----- Supplied records -----

(* ===== verification/Search.v ===== *)
(** * Metadata filters and time decay

    Models [crates/valori-search/src/filter.rs] and [decay.rs].  A JSON value is a
    parameter with the class [SearchJson] (its object view, its number as [f64], its
    equality).  An [f64] is binary64 of the Standard Library's [SpecFloat]; the
    platform's [powf] is an argument. *)

From Stdlib Require Import SpecFloat.
From stdpp Require Import list strings.
From S2P Require Import Prelude.
From S2P Require Import Planner.
From S2P Require Import F32.

(** ** binary64 *)
Definition f64 : Type := spec_float.
Definition f64_of_int (z : Z) : f64 := binary_normalize 53 1024 z 0 false.
Definition f64_div : f64 -> f64 -> f64 := SFdiv 53 1024.
Definition f64_literal (num den : Z) : f64 :=
  let '(m, e, l) := SFdiv_core_binary 53 1024 num 0 den 0 in binary_round_aux 53 1024 false m e l.

(** [x as f64] of an [f32], and [x as f32] of an [f64]. *)
Definition convert (prec emax : Z) (x : spec_float) : spec_float :=
  match x with
  | S754_finite s m e => binary_normalize prec emax (cond_Zopp s (Zpos m)) e s
  | _ => x
  end.
Definition f64_of_f32 (x : f32) : f64 := convert 53 1024 x.
Definition f32_of_f64 (x : f64) : f32 := convert 24 128 x.

(** [f64::max]: a NaN loses. *)
Definition f64_max (a b : f64) : f64 :=
  match SFcompare a b with
  | Some Lt => b
  | Some _ => a
  | None => match a with S754_nan => b | _ => a end
  end.

(** ** Filters (filter.rs) *)
Class SearchJson (Value : Type) := {
  as_object : Value -> option (list (list Z * Value));
  as_f64 : Value -> option f64;
  value_eqb : Value -> Value -> bool;
}.

Section Filter.
Context {Value : Type} `{!SearchJson Value}.

Definition MetadataFilter : Type := list (list Z * Value).

(** [Map::get] and [contains_key] *)
Fixpoint map_get (k : list Z) (m : MetadataFilter) : option Value :=
  match m with
  | [] => None
  | (k', v) :: m => if decide (k = k') then Some v else map_get k m
  end.
Definition contains_key (k : list Z) (m : MetadataFilter) : bool :=
  match map_get k m with Some _ => true | None => false end.

Definition is_range_predicate (ops : MetadataFilter) : bool :=
  contains_key (ascii_bytes "eq") ops || contains_key (ascii_bytes "gt") ops || contains_key (ascii_bytes "gte") ops
  || contains_key (ascii_bytes "lt") ops || contains_key (ascii_bytes "lte") ops.

(** [if let Some(v) = ops.get(op).and_then(as_f64) { if !(test v) { return false } }] *)
Definition check_op (ops : MetadataFilter) (op : list Z) (test : f64 -> bool) : bool :=
  match map_get op ops ≫= as_f64 with Some v => test v | None => true end.

Definition apply_range (actual : Value) (ops : MetadataFilter) : bool :=
  match as_f64 actual with
  | None => false
  | Some num =>
      match map_get (ascii_bytes "eq") ops with Some v => value_eqb actual v | None => true end
      && check_op ops (ascii_bytes "gt") (fun v => SFltb v num)
      && check_op ops (ascii_bytes "gte") (fun v => SFleb v num)
      && check_op ops (ascii_bytes "lt") (fun v => SFltb num v)
      && check_op ops (ascii_bytes "lte") (fun v => SFleb num v)
  end.

Definition value_matches (actual expected : Value) : bool :=
  match as_object expected with
  | Some ops => if is_range_predicate ops then apply_range actual ops else value_eqb actual expected
  | None => value_eqb actual expected
  end.

Definition matches_metadata_filter (meta : Value) (filter : MetadataFilter) : bool :=
  match as_object meta with
  | None => false
  | Some obj =>
      forallb (fun kv => match map_get kv.1 obj with Some actual => value_matches actual kv.2 | None => false end) filter
  end.
End Filter.
Arguments MetadataFilter : clear implicits.

(** ** Decay (decay.rs) *)
Definition FACTOR_FLOOR : f64 := f64_literal 1 1000000000.

Record DecayHit : Type := mkDecayHit { dh_id : Z; dh_distance : f32; dh_created_at : option Z }.
Record DecayedHit : Type := mkDecayedHit {
  dd_id : Z;
  dd_distance : f32;
  dd_factor : f32;
  dd_age_secs : option Z;
  dd_adjusted : f64;
}.

(** [a.partial_cmp(b).unwrap_or(Equal).then(id)] *)
Definition compare_hits (a b : DecayedHit) : comparison :=
  match SFcompare (dd_adjusted a) (dd_adjusted b) with
  | Some Lt => Lt
  | Some Gt => Gt
  | _ => dd_id a ?= dd_id b
  end.

(** A stable sort by a comparison, as insertion from the left. *)
Fixpoint insert_cmp {A} (cmp : A -> A -> comparison) (x : A) (l : list A) : list A :=
  match l with
  | [] => [x]
  | y :: l => match cmp x y with Lt => x :: y :: l | _ => y :: insert_cmp cmp x l end
  end.
Definition sort_cmp {A} (cmp : A -> A -> comparison) (l : list A) : list A :=
  foldl (fun acc x => insert_cmp cmp x acc) [] l.

Section Decay.
Context (powf : f64 -> f64 -> f64).

Definition decay_factor (age_secs half_life_secs : Z) : f64 :=
  if half_life_secs =? 0 then f64_of_int 1
  else powf (f64_literal 1 2) (f64_div (f64_of_int age_secs) (f64_of_int half_life_secs)).

Definition hit_age (now : Z) (h : DecayHit) : Z :=
  match dh_created_at h with Some ts => if ts <=? now then now - ts else 0 | None => 0 end.

Definition decay_hit (now half_life_secs : Z) (h : DecayHit) : DecayedHit :=
  let age := hit_age now h in
  let factor := decay_factor age half_life_secs in
  let adjusted := f64_div (f64_of_f32 (dh_distance h)) (f64_max factor FACTOR_FLOOR) in
  mkDecayedHit (dh_id h) (dh_distance h) (f32_of_f64 factor) ((fun _ => age) <$> dh_created_at h) adjusted.

Definition decay_rerank (hits : list DecayHit) (now half_life_secs : Z) (k : nat) : list DecayedHit :=
  take k (sort_cmp compare_hits (decay_hit now half_life_secs <$> hits)).
End Decay.

(** ** The order of hits *)

(** A float that is a number, as a triple that orders the same way. *)
Definition rank (x : f64) : Z * Z * Z :=
  match x with
  | S754_zero _ | S754_nan => (0, 0, 0)
  | S754_infinity s => if s then (-2, 0, 0) else (2, 0, 0)
  | S754_finite s m e => if s then (-1, - e, - Zpos m) else (1, e, Zpos m)
  end.

Definition triple_compare (a b : Z * Z * Z) : comparison :=
  match a.1.1 ?= b.1.1 with
  | Eq => match a.1.2 ?= b.1.2 with Eq => a.2 ?= b.2 | c => c end
  | c => c
  end.

Lemma SFcompare_rank x y :
  x <> S754_nan -> y <> S754_nan -> SFcompare x y = Some (triple_compare (rank x) (rank y)).
Proof.
  intros Hx Hy. destruct x as [sx|sx| |sx mx ex], y as [sy|sy| |sy my ey]; try done;
    try (by destruct sx); try (by destruct sy); try (by destruct sx, sy).
  destruct sx, sy; try done; unfold triple_compare; cbn [rank fst snd SFcompare].
  change (-1 ?= -1) with Eq. cbv iota. rewrite !Z.compare_opp, (Z.compare_antisym ex ey).
  destruct (ex ?= ey); simpl; [|done..]. f_equal. change (Pos.compare_cont Eq mx my) with (mx ?= my)%positive.
  symmetry. apply Pos.compare_antisym.
Qed.

Definition is_number (h : DecayedHit) : Prop := dd_adjusted h <> S754_nan.

(** The key a hit is ordered by: adjusted distance, then id. *)
Definition hit_key (h : DecayedHit) : Z * Z * Z * Z := (rank (dd_adjusted h), dd_id h).
Definition key_compare (a b : Z * Z * Z * Z) : comparison :=
  match triple_compare a.1 b.1 with Eq => a.2 ?= b.2 | c => c end.
Definition key_before (a b : Z * Z * Z * Z) : Prop := key_compare a b <> Gt.

(** Hits in order. *)
Definition hit_before (a b : DecayedHit) : Prop := key_before (hit_key a) (hit_key b).

Lemma compare_hits_key a b : is_number a -> is_number b -> compare_hits a b = key_compare (hit_key a) (hit_key b).
Proof.
  intros Ha Hb. unfold compare_hits, key_compare. rewrite SFcompare_rank by done. simpl.
  by destruct (triple_compare _ _).
Qed.

Lemma key_compare_antisym a b : key_compare b a = CompOpp (key_compare a b).
Proof.
  destruct a as [[[a1 a2] a3] a4], b as [[[b1 b2] b3] b4]. unfold key_compare, triple_compare. simpl.
  rewrite (Z.compare_antisym a1 b1), (Z.compare_antisym a2 b2), (Z.compare_antisym a3 b3), (Z.compare_antisym a4 b4).
  by destruct (a1 ?= b1), (a2 ?= b2), (a3 ?= b3), (a4 ?= b4).
Qed.

Lemma key_before_trans a b c : key_before a b -> key_before b c -> key_before a c.
Proof.
  destruct a as [[[a1 a2] a3] a4], b as [[[b1 b2] b3] b4], c as [[[c1 c2] c3] c4].
  unfold key_before, key_compare, triple_compare. simpl.
  destruct (Z.compare_spec a1 b1), (Z.compare_spec b1 c1), (Z.compare_spec a1 c1); try done; try lia;
    destruct (Z.compare_spec a2 b2), (Z.compare_spec b2 c2), (Z.compare_spec a2 c2); try done; try lia;
    destruct (Z.compare_spec a3 b3), (Z.compare_spec b3 c3), (Z.compare_spec a3 c3); try done; try lia;
    destruct (Z.compare_spec a4 b4), (Z.compare_spec b4 c4), (Z.compare_spec a4 c4); try done; lia.
Qed.

(** ** Sorting *)
Lemma insert_cmp_perm {A} (cmp : A -> A -> comparison) x l : insert_cmp cmp x l ≡ₚ x :: l.
Proof.
  induction l as [|y l IH]; [done|]. cbn [insert_cmp]. destruct (cmp x y); [|done|];
    rewrite IH; apply Permutation_swap.
Qed.

Lemma insert_hit_sorted x l :
  is_number x -> Forall is_number l -> StronglySorted hit_before l ->
  StronglySorted hit_before (insert_cmp compare_hits x l).
Proof.
  intros Hx Hl Hs. induction Hs as [|y l Hs IH Hy]; cbn [insert_cmp]; [by repeat constructor|].
  apply Forall_cons in Hl as [Hny Hnl]. rewrite compare_hits_key by done.
  destruct (key_compare (hit_key x) (hit_key y)) eqn:E.
  1, 3: constructor; [by apply IH|]; rewrite insert_cmp_perm; constructor; [|done];
    unfold hit_before, key_before; by rewrite key_compare_antisym, E.
  assert (hit_before x y) as Hxy by (unfold hit_before, key_before; by rewrite E).
  constructor; [by constructor|]. constructor; [done|]. eapply Forall_impl; [exact Hy|].
  intros z Hz. by eapply key_before_trans.
Qed.

Lemma sort_hits_ok l :
  Forall is_number l -> sort_cmp compare_hits l ≡ₚ l /\ StronglySorted hit_before (sort_cmp compare_hits l).
Proof.
  intros Hl. unfold sort_cmp. assert (forall acc, Forall is_number acc -> StronglySorted hit_before acc ->
    foldl (fun acc x => insert_cmp compare_hits x acc) acc l ≡ₚ acc ++ l
    /\ StronglySorted hit_before (foldl (fun acc x => insert_cmp compare_hits x acc) acc l)) as H; [|apply H; constructor].
  induction Hl as [|x l Hx Hl IH]; intros acc Ha Hs; simpl; [by rewrite app_nil_r|].
  destruct (IH (insert_cmp compare_hits x acc)) as [Hp Hs'].
  - rewrite insert_cmp_perm. by constructor.
  - by apply insert_hit_sorted.
  - split; [|done]. rewrite Hp, insert_cmp_perm. apply Permutation_middle.
Qed.

(** When no adjusted distance is NaN, reranking with decay returns the k first
    of the decayed hits in the order of (distance, id), sorted. *)
Theorem decay_rerank_top_k powf hits now half_life k :
  Forall is_number (decay_hit powf now half_life <$> hits) ->
  exists rest,
    decay_rerank powf hits now half_life k ++ rest ≡ₚ (decay_hit powf now half_life <$> hits)
    /\ StronglySorted hit_before (decay_rerank powf hits now half_life k ++ rest)
    /\ length (decay_rerank powf hits now half_life k) = Nat.min k (length hits).
Proof.
  intros Hn. destruct (sort_hits_ok _ Hn) as [Hp Hs]. unfold decay_rerank.
  exists (drop k (sort_cmp compare_hits (decay_hit powf now half_life <$> hits))). rewrite take_drop.
  split_and!; [done|done|]. rewrite length_take, Hp, length_fmap. done.
Qed.

(** An old close hit and a fresh one; the stand-in for [powf] halves once. *)
Definition half_once (_ _ : f64) : f64 := f64_literal 1 2.
Definition two_hits : list DecayHit :=
  [mkDecayHit 1 (f32_of_Z 1) (Some 900); mkDecayHit 2 (f32_of_Z 3) None].

Lemma decay_rerank_top_k_witness :
  Forall is_number (decay_hit half_once 1000 100 <$> two_hits)
  /\ exists rest,
    decay_rerank half_once two_hits 1000 100 1 ++ rest ≡ₚ (decay_hit half_once 1000 100 <$> two_hits)
    /\ StronglySorted hit_before (decay_rerank half_once two_hits 1000 100 1 ++ rest)
    /\ length (decay_rerank half_once two_hits 1000 100 1) = 1%nat.
Proof.
  assert (Forall is_number (decay_hit half_once 1000 100 <$> two_hits)) as Hn.
  { apply Forall_cons_2; [vm_compute; discriminate|]. apply Forall_cons_2; [vm_compute; discriminate|].
    apply Forall_nil_2. }
  split; [exact Hn|]. exact (decay_rerank_top_k half_once two_hits 1000 100 1 Hn).
Defined.

(** ** Filters *)
Section FilterTheorems.
Context {Value : Type} `{!SearchJson Value}.

(** A filter is the conjunction of its entries: a record passes when its metadata is
    an object that has every key with a matching value, so adding entries never
    lets more records through. *)
Theorem filter_is_conjunction (meta : Value) (filter : MetadataFilter Value) :
  matches_metadata_filter meta filter = true
  <-> exists obj, as_object meta = Some obj
        /\ Forall (fun kv => exists actual, map_get kv.1 obj = Some actual /\ value_matches actual kv.2 = true) filter.
Proof.
  unfold matches_metadata_filter. destruct (as_object meta) as [obj|]; [|naive_solver].
  rewrite forallb_forall. setoid_rewrite <- list_elem_of_In. split.
  - intros H. exists obj. split; [done|]. apply Forall_forall. intros kv Hkv. specialize (H kv Hkv).
    destruct (map_get kv.1 obj) as [actual|]; [by exists actual|done].
  - intros (obj' & [= <-] & H) kv Hkv. rewrite Forall_forall in H. destruct (H kv Hkv) as (actual & -> & Hm). done.
Qed.
End FilterTheorems.

(** Numbers, texts and flat objects. *)
Inductive DemoJson : Type := JNumber (z : Z) | JText (s : list Z) | JObject (fields : list (list Z * DemoJson)).

#[global] Instance search_json : SearchJson DemoJson := {
  as_object v := match v with JObject fs => Some fs | _ => None end;
  as_f64 v := match v with JNumber z => Some (f64_of_int z) | _ => None end;
  value_eqb a b :=
    match a, b with
    | JNumber x, JNumber y => x =? y
    | JText s, JText t => bool_decide (s = t)
    | _, _ => false
    end;
}.

(** A bound that is not a number is ignored: a year of 1990 passes "at least the
    text 2020". *)
Theorem non_numeric_bound_ignored :
  matches_metadata_filter (JObject [(ascii_bytes "year", JNumber 1990)])
    [(ascii_bytes "year", JObject [(ascii_bytes "gte", JText (ascii_bytes "2020"))])] = true
  /\ matches_metadata_filter (JObject [(ascii_bytes "year", JNumber 1990)])
       [(ascii_bytes "year", JObject [(ascii_bytes "gte", JNumber 2020)])] = false.
Proof. vm_compute. done. Qed.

-----

— Problem statement —
Using the listing, collect all lines in which the string "SpecFloat" is found.

— Response to the task —
    equality).  An [f64] is binary64 of the Standard Library's [SpecFloat]; the
From Stdlib Require Import SpecFloat.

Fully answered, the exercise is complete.